The MDF was admitted to the European People's Party (EPP) as an observer in 1998, becoming an associate member in 2001 and a full member in 2004. From 1999 to 2010, the party was led by Ibolya Dávid.

The MDF had 24 seats in the National Assembly between 2002 and 2006, due to an electoral alliance with Fidesz.

In the 2004 European Parliamentary Elections it gained 5.3% (164,025 votes) of the vote and one of its members, Péter Olajos, was elected as a Member of the European Parliament (MEP), sitting with the EPP-ED Group.

The party received 5.04% (272,831 votes) of the votes in the 2006 parliamentary elections, thus securing its place in the next Parliament.
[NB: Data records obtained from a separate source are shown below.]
(** What a [tls_init] that returns OK has done. *)
Lemma tls_init_ok_inv (E : Lifecycle.env) (h : option host_item)
    (certificate privatekey sni cas crl require_ciphers : option string)
    (st st' : Lifecycle.statics) (g g' : G.t) :
  Lifecycle.tls_init E h certificate privatekey sni cas crl require_ciphers
    (st, g) = (OK, (st', g')) ->
  let b := block_of_role h in
  let state' := Lifecycle.deref b st' in
  fst (Lifecycle.init E b) = GNUTLS_E_SUCCESS /\
  setup_wrote
    (fresh_block (snd (Lifecycle.init E b)) h certificate privatekey sni cas
       crl require_ciphers) state' /\
  trace_extended g g' /\
  st' =
    Lifecycle.set_current_global_tls_state (Some b)
      (Lifecycle.set_library_calls (Lifecycle.library_calls st')
         (Lifecycle.set_dh_server_params (Lifecycle.dh_server_params st')
            (Lifecycle.set_exim_gnutls_base_init_done true
               (Lifecycle.assign b state' st)))) /\
  Lifecycle.library_calls st' =
    Lifecycle.library_calls st ++
    tls_init_calls E h (Lifecycle.exim_gnutls_base_init_done st) state' /\
  priority_cache state' =
    Some (priority_string (exp_tls_require_ciphers state')) /\
  (Resolver.nonempty require_ciphers = false ->
   exp_tls_require_ciphers state' = None) /\
  tls_privatekey state' =
    (if Resolver.nonempty privatekey then privatekey else certificate) /\
  (h = None -> forall c, x509_cred state' = Some c -> dh_params c = true).
Proof.
  intros H b. unfold Lifecycle.tls_init in H.
  change (match h with
          | Some _ => Lifecycle.State_client
          | None => Lifecycle.State_server
          end) with b in H.
  (* the library's initialisation *)
  rewrite run_bind in H.
  destruct (Lifecycle.global_init_once E h (st, g)) as [[u|rc] s1] eqn:H1;
    pose proof (global_init_once_inv _ _ _ _ _ _ H1) as I1; cbv beta iota in I1;
    [|injection H as Hrc _; contradiction].
  subst s1. clear H1. cbv beta zeta in H.
  (* the block and its session *)
  rewrite run_bind in H.
  match type of H with
  | context [Lifecycle.new_session ?a ?b ?c ?d ?e ?f ?g ?h ?i ?s] =>
      destruct (Lifecycle.new_session a b c d e f g h i s)
        as [[u2|rc] s2] eqn:H2;
      pose proof (new_session_inv _ _ _ _ _ _ _ _ _ _ _ _ _ H2) as I2;
      cbv beta iota in I2;
      [|injection H as Hrc _; contradiction]
  end.
  destruct I2 as [Hinit I2]. subst s2. clear H2. cbv beta in H.
  match type of H with
  | EarlyReturn.run _ (?s, _) = _ => remember s as st2 eqn:Hst2
  end.
  (* the resolver *)
  rewrite run_bind in H. unfold Lifecycle.on_block at 1 in H.
  cbv beta iota delta [fst snd] in H.
  pose proof (tls_expand_session_files_frame (Lifecycle.files E)
                (Lifecycle.deref b st2) g) as HR.
  pose proof (tls_expand_session_files_privatekey (Lifecycle.files E)
                (Lifecycle.deref b st2) g) as HK.
  destruct (Resolver.tls_expand_session_files (Lifecycle.files E)
              (Lifecycle.deref b st2) g) as [[rcR stateR] gR].
  destruct HR as [HstateR HgR]. cbv beta iota in H.
  rewrite run_bind in H.
  destruct (rcR =? OK) eqn:ErcR;
    cbv beta iota delta [EarlyReturn.return_ EarlyReturn.ret negb] in H;
    [|injection H as Hrc _; subst rcR; discriminate ErcR].
  specialize (HK (proj1 (Z.eqb_eq _ _) ErcR)).
  (* the rest of the credentials *)
  rewrite run_bind in H. cbv beta in H.
  pose proof (tls_set_remaining_x509_spec E b
                (Lifecycle.assign b stateR st2) gR) as HX.
  destruct (Lifecycle.tls_set_remaining_x509 E b
              (Lifecycle.assign b stateR st2, gR)) as [rcX [stX gX]].
  destruct HX as (HgX & HstX & HdhX & HokX). cbv beta iota in H.
  rewrite run_bind in H.
  destruct (rcX =? OK) eqn:ErcX; cbv beta iota in H;
    [|injection H as Hrc _; subst rcX; discriminate ErcX].
  apply Z.eqb_eq in ErcX. specialize (HokX ErcX).
  destruct HokX as [HcallsX HcredX].
  (* the server name *)
  rewrite run_bind in H.
  destruct (Lifecycle.client_sni E b h (stX, gX)) as [[u7|rc] [st7 g7]] eqn:H7;
    pose proof (client_sni_inv _ _ _ _ _ _ _ _ H7) as I7; cbv beta iota in I7;
    [|injection H as Hrc _; contradiction].
  destruct I7 as [-> Hst7]. clear H7.
  (* the priorities *)
  rewrite run_bind in H.
  destruct (Lifecycle.priorities E b (st7, gX)) as [[[[rc8 errpos] p]|rc] [st8 g8]]
    eqn:H8;
    pose proof (priorities_inv _ _ _ _ _ _ _ H8) as I8; cbv beta iota in I8;
    [|injection H as Hrc _; contradiction].
  destruct I8 as (-> & Hpi & Hp & He8 & Hst8). clear H8.
  (* the end of the function *)
  assert (Hend : rc8 = GNUTLS_E_SUCCESS /\
                 st' =
                   Lifecycle.set_current_global_tls_state (Some b)
                     (Lifecycle.set_library_calls
                        ((Lifecycle.library_calls st8 ++
                          [Lifecycle.Priority_set;
                           Lifecycle.Db_set_cache_expiration
                             Lifecycle.ssl_session_timeout]) ++
                         (if Lifecycle.gnutls_compat_mode E
                          then [Lifecycle.Session_enable_compatibility_mode]
                          else []))
                        (Lifecycle.assign b
                           (set_priority_cache (Some p)
                              (Lifecycle.deref b st8)) st8)) /\
                 g' = gX).
  { clear - H. revert H. destruct st8 as [srv cli cur dhp done calls].
    destruct h; cbv delta [b block_of_role]; clear b;
      life_explore; intros H; try discriminate H;
      injection H as <- <-;
      repeat match goal with
             | Hz : (_ =? _) = true |- _ => apply Z.eqb_eq in Hz
             end;
      rewrite ?app_nil_r, <- ?app_assoc;
      repeat split; try assumption; reflexivity. }
  clear H. destruct Hend as (Hrc8 & Hst' & ->).
  (* putting the stages together *)
  set (e8 := exp_tls_require_ciphers (Lifecycle.deref b st8)) in *.
  clearbody e8. subst st8.
  set (e7 := exp_tls_sni (Lifecycle.deref b st7)) in *.
  clearbody e7. subst st7.
  set (cX := x509_cred (Lifecycle.deref b stX)) in *.
  set (callsX := Lifecycle.library_calls stX) in *.
  set (dhX := Lifecycle.dh_server_params stX) in *.
  clearbody cX callsX dhX. subst stX.
  unfold resolver_wrote in HstateR.
  set (a1 := x509_cred stateR) in *.
  set (a2 := trigger_sni_changes stateR) in *.
  set (a3 := tls_privatekey stateR) in *.
  set (a4 := exp_tls_certificate stateR) in *.
  set (a5 := exp_tls_privatekey stateR) in *.
  set (a6 := exp_tls_verify_certificates stateR) in *.
  set (a7 := exp_tls_crl stateR) in *.
  clearbody a1 a2 a3 a4 a5 a6 a7. subst stateR. subst st2 st'.
  destruct st as [srv cli cur dhp done calls].
  assert (Htrace : trace_extended g gX)
    by (eapply trace_extended_trans; eassumption).
  clear HgR HgX HdhX Hpi Hrc8 ErcR ErcX gR.
  destruct h as [h|]; cbv delta [b block_of_role] in *; clear b;
    cbv zeta; all_unfold_in_all; subst callsX cX;
    (assert (Hp' : p = priority_string e8)
       by (rewrite Hp; destruct (Resolver.nonempty require_ciphers);
           [reflexivity|rewrite (He8 eq_refl); reflexivity]));
    (split; [exact Hinit|]);
    (split; [unfold setup_wrote; all_unfold_in_all; reflexivity|]);
    (split; [exact Htrace|]);
    (split; [reflexivity|]);
    (split;
     [ unfold tls_init_calls, block_of_role; all_unfold_in_all;
       rewrite <- !app_assoc; cbn [app]; rewrite Hp'; reflexivity|]);
    (split; [rewrite Hp'; reflexivity|]);
    (split; [exact He8|]);
    (split; [exact HK|]);
    intros Hh c Hc; try discriminate Hh;
    destruct a1; cbn [Lifecycle.with_dh_params] in Hc; [|discriminate Hc];
    injection Hc as <-; reflexivity.
Qed.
=== Decline (2006–2010) ===
MDF had essentially split, with the majority of its parliamentary representatives ousted from the party. Ibolya Dávid regularly accused Fidesz, the largest conservative force in Hungary of trying to annex her party. The two parties had a bitter quarrel following the first round of the 2006 parliamentary elections on the possible withdrawal of MDF candidates to support the Fidesz: the presidency of the party decided not to do this. However, a number of MDF candidates decided to withdraw at their own discretion.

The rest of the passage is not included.